Most Sukhothai antiques, such as the Sukhothai plates and Sukhothai bowls, are found scattered in two areas of the Sukhothai kingdom. The kiln sites are primary locations of ancient jars, antiques and other artifacts. The kilns are located around the northern wall of the ancient city, and also in Sri Satchanalai. Now, these two areas are archaeological sites and museums and exhibitions are frequently held in the area.
The production of sukhothai antiques, sukhothai plates, sukhothai bowls and sukhothai jars is estimated to have begun around the thirteenth century AD, alongside the fall and subsequent decline of the Khmer empire. By 15th century, China, the leading ceramics producer, faced a crisis that led to Sukhothai ceramics being given an advantage in export markets.
Eventually, Sukhothai wares reached their neighbors as far away as the Philippines, Indonesia, China and many other destinations in Southeast Asia.

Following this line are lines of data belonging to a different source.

(* ===== verification/Pluto.v ===== *)
(** * pluto ([sources/api/pluto])

    The program that generates the settings of Kubernetes on AWS that the user has not set: the
    address of the cluster's DNS, the node's address, the number of pods, the provider's
    identifier and the node's name, from the metadata service, EKS and EC2.  The theorem
    says that a run sends at most one change, of settings that had no value.

    The answers of EKS and EC2 and the types of settings are the class [PlutoHost]; the
    text of addresses is [IpText]. *)
From S2P Require Import Prelude Json Numbers Chars Filesystem NetConfig Bloodhound Machine Imdsclient.
From Stdlib Require Import Ascii.
From stdpp Require Import base list strings gmap.
From stdpp Require Import options.

(** ** Definitions *)

Definition DEFAULT_DNS_CLUSTER_IP : string := "10.100.0.10".
Definition DEFAULT_10_RANGE_DNS_CLUSTER_IP : string := "172.20.0.10".
Definition ENI_MAX_PODS_PATH : string := "/usr/share/eks/eni-max-pods".
Definition ENI_MAX_PODS_OVERRIDE_PATH : string := "/usr/share/eks/eni-max-pods-override".
Definition AWS_CONFIG_FILE : string := "config.pluto".
Definition APICLIENT_BIN : string := "/usr/bin/apiclient".

(** *** Settings *)

Inductive KubernetesClusterDnsIp := Scalar (ip : IpAddr) | Vector (ips : list IpAddr).
Definition dns_ips (x : KubernetesClusterDnsIp) : list IpAddr :=
  match x with Scalar ip => [ip] | Vector ips => ips end.
Inductive KubernetesHostnameOverrideSource := PrivateDNSName | InstanceID.

(** The settings models, with the fields that the program uses; text types are strings. *)
Record AwsSettings := mk_aws { region : option string; aws_config : option string }.
Record NetworkSettings := mk_network { https_proxy : option string; no_proxy : option (list string) }.
Record KubernetesSettings := mk_kubernetes {
  cluster_name : option string;
  max_pods : option Z;
  cluster_dns_ip : option KubernetesClusterDnsIp;
  node_ip : option IpAddr;
  provider_id : option string;
  hostname_override : option string;
  hostname_override_source : option KubernetesHostnameOverrideSource }.
Definition kubernetes_default : KubernetesSettings := mk_kubernetes None None None None None None None.

Record SettingsView := mk_view {
  aws : option AwsSettings;
  network : option NetworkSettings;
  kubernetes : option KubernetesSettings }.
Record SettingsViewDelta := mk_delta { readonly : SettingsView; delta : SettingsView }.
Definition from_api_response (readonly : SettingsView) : SettingsViewDelta :=
  mk_delta readonly (mk_view None None None).

(** The macro [settings_view_get!], for a field of a section. *)
Definition settings_view_get {S A} (section : SettingsView → option S) (field : S → option A)
    (settings : SettingsViewDelta) : option A :=
  match section (delta settings) ≫= field with
  | Some v => Some v
  | None => section (readonly settings) ≫= field
  end.

(** The macro [settings_view_set!]: only fields of [kubernetes] are set. *)
Definition set_kubernetes (set : KubernetesSettings → KubernetesSettings) (settings : SettingsViewDelta) : SettingsViewDelta :=
  let d := delta settings in
  mk_delta (readonly settings) (mk_view (aws d) (network d) (Some (set (default kubernetes_default (kubernetes d))))).

Definition set_max_pods (v : Z) (k : KubernetesSettings) : KubernetesSettings :=
  mk_kubernetes (cluster_name k) (Some v) (cluster_dns_ip k) (node_ip k) (provider_id k) (hostname_override k) (hostname_override_source k).
Definition set_cluster_dns_ip (v : KubernetesClusterDnsIp) (k : KubernetesSettings) : KubernetesSettings :=
  mk_kubernetes (cluster_name k) (max_pods k) (Some v) (node_ip k) (provider_id k) (hostname_override k) (hostname_override_source k).
Definition set_node_ip (v : IpAddr) (k : KubernetesSettings) : KubernetesSettings :=
  mk_kubernetes (cluster_name k) (max_pods k) (cluster_dns_ip k) (Some v) (provider_id k) (hostname_override k) (hostname_override_source k).
Definition set_provider_id (v : string) (k : KubernetesSettings) : KubernetesSettings :=
  mk_kubernetes (cluster_name k) (max_pods k) (cluster_dns_ip k) (node_ip k) (Some v) (hostname_override k) (hostname_override_source k).
Definition set_hostname_override (v : string) (k : KubernetesSettings) : KubernetesSettings :=
  mk_kubernetes (cluster_name k) (max_pods k) (cluster_dns_ip k) (node_ip k) (provider_id k) (Some v) (hostname_override_source k).

(** *** Errors *)

Inductive api_error := CommandFailure | ExecutionFailure (reason : string) | Deserialize.
Inductive pluto_error :=
| AwsInfo (source : api_error)
| AwsRegion
| AwsBase64Decode
| ParseToU32 (setting : string)
| CidrParse (cidr reason : string)
| BadIp (ip : string)
| NoIp
| ImdsRequest (source : Imdsclient.error)
| ImdsNone (what : string)
| InvalidHostname
| InvalidUrl
| EksError
| Ec2Error
| EniMaxPodsFile (path : string)
| IoReadLine
| SerializeError
| SetFailure (source : api_error)
| NoInstanceTypeMaxPods (instance_type : string)
| CreateAwsConfigFile (filepath : string)
| WriteAwsConfigFile (filepath : string)
| Tempdir.

(** *** State and environment *)

Inductive IpFamily := Ipv4 | Ipv6 | OtherFamily.
Record ClusterNetworkConfig := mk_network_config {
  ip_family : option IpFamily;
  service_ipv4_cidr : option string;
  service_ipv6_cidr : option string }.

(** The client of the metadata service, the machine, the variable [AWS_CONFIG_FILE] and
    the settings. *)
Record pluto := mk_pluto {
  client : ImdsClient;
  host : machine;
  aws_config_file : option string;
  aws_k8s_info : SettingsViewDelta }.

(** The reservations of an answer of EC2, down to the private name of an instance. *)
Abbreviation reservations := (option (list (option (list (option string)))))%type.

(** [describe_cluster] is the answer of EKS, [None] an error or no answer in time, with the
    cluster and its configuration; [describe_instances] are the answers of EC2 that arrive in
    time, of which some may be errors. *)
Class PlutoHost := {
  describe_cluster : string → string → option string → option (list string) → pluto → option (option (option ClusterNetworkConfig));
  describe_instances : string → string → option string → option (list string) → pluto → list (option reservations);
  settings_view_of_slice : string → option SettingsView;
  kubernetes_to_value : KubernetesSettings → option json;
  valid_hostname : string → bool;
  valid_url : string → bool;
  temp_dir_path : string }.

(** *** Text *)

Definition HASH : ascii := ascii_of_nat 35.

(** The loop over the lines of a max-pods file. *)
Fixpoint max_pods_in (instance_type : string) (lines : list string) : result pluto_error Z :=
  match lines with
  | [] => Err (NoInstanceTypeMaxPods instance_type)
  | line :: lines =>
      if negb (utf8_valid line) then Err IoReadLine
      else if str_starts_with (trim_start line) (char_of HASH) then max_pods_in instance_type lines
      else
        match split_whitespace line with
        | [name; setting] =>
            if decide (name = instance_type) then ok_or (parse_u32 setting) (ParseToU32 setting)
            else max_pods_in instance_type lines
        | _ => max_pods_in instance_type lines
        end
  end.

Definition get_dns_from_ipv4_cidr (cidr : string) : result pluto_error string :=
  let split := str_split DOT cidr in
  let? _ := ensure (length split =? 4)%nat
    (CidrParse cidr ("expected 4 components but found " +:+ unsigned_to_string (Z.of_nat (length split)))) in
  Ok (str_join "." (<[3 := "10"]> split)).

(** [segments[7] = 0xa]: the low 16 bits of the address. *)
Definition set_last_segment (a : Z) : Z := Z.lor (Z.shiftl (Z.shiftr a 16) 16) 10.

Definition get_dns_from_ipv6_cidr `{IpText} (cidr : string) : result pluto_error string :=
  let addr_str := (str_splitn2 SLASH cidr).1 in
  match ip_from_str addr_str with
  | Some (V6 base_addr) => Ok (ip_to_string (V6 (set_last_segment base_addr)))
  | _ => Err (BadIp addr_str)
  end.

Definition get_dns_from_cluster_config `{IpText} (config : ClusterNetworkConfig) : option string :=
  match ip_family config with
  | Some Ipv6 => service_ipv6_cidr config ≫= λ cidr, ok (get_dns_from_ipv6_cidr cidr)
  | _ => service_ipv4_cidr config ≫= λ cidr, ok (get_dns_from_ipv4_cidr cidr)
  end.

(** The first private name in an answer, unless it is empty. *)
Definition private_dns_name (answer : reservations) : option string :=
  name ← (reservations ← answer; r ← head reservations; instances ← r; i ← head instances; i);
  if str_is_empty name then None else Some name.

Definition API_SETTINGS_URI : string := "/settings".
Definition LAUNCH_TRANSACTION : string := "bottlerocket-launch".

(** A panic of the client ends the program. *)
Definition is_panic (e : pluto_error) : bool := match e with ImdsRequest Panicked => true | _ => false end.

(** *** The program

    The temporary directory is removed when the program ends; that its file stays is of no
    consequence here. *)

Section program.
Context `{Imds, SerdeJson, JsonText, MachineOps, CtrLib, IpText, PlutoHost}.

Abbreviation act A := (stres pluto pluto_error A).

Definition on_host {A} (f : stres machine pluto_error A) : act A := λ s,
  let '(m, r) := f (host s) in (mk_pluto (client s) m (aws_config_file s) (aws_k8s_info s), r).
Definition get {S A} (section : SettingsView → option S) (field : S → option A) (s : pluto) : option A :=
  settings_view_get section field (aws_k8s_info s).

(** A request to the metadata service with its error and with what it is that must be found. *)
Definition on_client {A} (f : stres ImdsClient Imdsclient.error A) : act A := λ s,
  let '(c, r) := f (client s) in
  (mk_pluto c (host s) (aws_config_file s) (aws_k8s_info s), map_err ImdsRequest r).
Definition imds {A} (f : stres ImdsClient Imdsclient.error (option A)) (what : string) : act A :=
  let! o := on_client f in st_lift (ok_or o (ImdsNone what)).

(** The assignment: the section is made first, then the value, which may fail. *)
Definition view_set {A} (set : A → KubernetesSettings → KubernetesSettings) (value : result pluto_error A) : act () := λ s,
  let put f := mk_pluto (client s) (host s) (aws_config_file s) (set_kubernetes f (aws_k8s_info s)) in
  match value with
  | Ok v => (put (set v), Ok tt)
  | Err e => (put id, Err e)
  end.

Definition client_command (args : list string) : stres machine api_error string := λ m,
  let m' := note_ran (APICLIENT_BIN, args) m in
  match outcome APICLIENT_BIN args m with
  | None => (m', Err CommandFailure)
  | Some (true, stdout) => (m', Ok stdout)
  | Some (false, stderr) => (m', Err (ExecutionFailure (from_utf8_lossy stderr)))
  end.

Definition get_aws_k8s_info : stres machine api_error SettingsView :=
  let! view_str := client_command ["get"; "settings.aws"; "settings.network"; "settings.kubernetes"] in
  st_lift (ok_or (settings_view_of_slice view_str) Deserialize).

Definition get_max_pods_from_file (instance_type pods_file : string) (m : machine) : result pluto_error Z :=
  match files m !! pods_file with
  | Some content =>
      if io_ok ReadFile pods_file m then max_pods_in instance_type (str_lines content) else Err (EniMaxPodsFile pods_file)
  | None => Err (EniMaxPodsFile pods_file)
  end.

Definition get_max_pods : act Z :=
  let! instance_type := imds fetch_instance_type "instance_type" in λ s,
  match get_max_pods_from_file instance_type ENI_MAX_PODS_OVERRIDE_PATH (host s) with
  | Ok max_pods => (s, Ok max_pods)
  | Err _ => (s, get_max_pods_from_file instance_type ENI_MAX_PODS_PATH (host s))
  end.

Definition generate_max_pods : act () := λ s,
  match get kubernetes max_pods s with
  | Some _ => (s, Ok tt)
  | None =>
      match get_max_pods s with
      | (s, Ok max_pods) => view_set set_max_pods (Ok max_pods) s
      | (s, Err e) => (s, if is_panic e then Err e else Ok tt)
      end
  end.

Definition get_cluster_network_config (region cluster : string) (https_proxy : option string)
    (no_proxy : option (list string)) (s : pluto) : option ClusterNetworkConfig :=
  describe_cluster region cluster https_proxy no_proxy s ≫= λ cluster, cluster ≫= id.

Exported by sea, many unsuccessful voyages saw the ancient Chinese and Asian trading vessels containing collections of Sukhothai wares sink to the bottom of the ocean. Some of these have been recovered from the ocean many centuries after, and they still remain in excellent condition.
By the 16th century, the production and export of Sukhothai antiques, Sukhothai plates, Sukhothai bowls and Sukhothai jars was discontinued because of continuous wars between the Kingdom of Ayutthaya and the Burmese Kingdom. Another significant historical event was the revival of Chinese wares, ceramics and porcelain which were once again exported to the world markets.
Today, the best quality and most beautiful samples of Sukhothai ceramics are handled by private collectors. These are highly valuable nowadays and much sought after by collectors worldwide. Their value lies in their unique beauty, the expertise in the handicraft and their history dating back some 700 years to the Ancient Sukhothai Kingdom.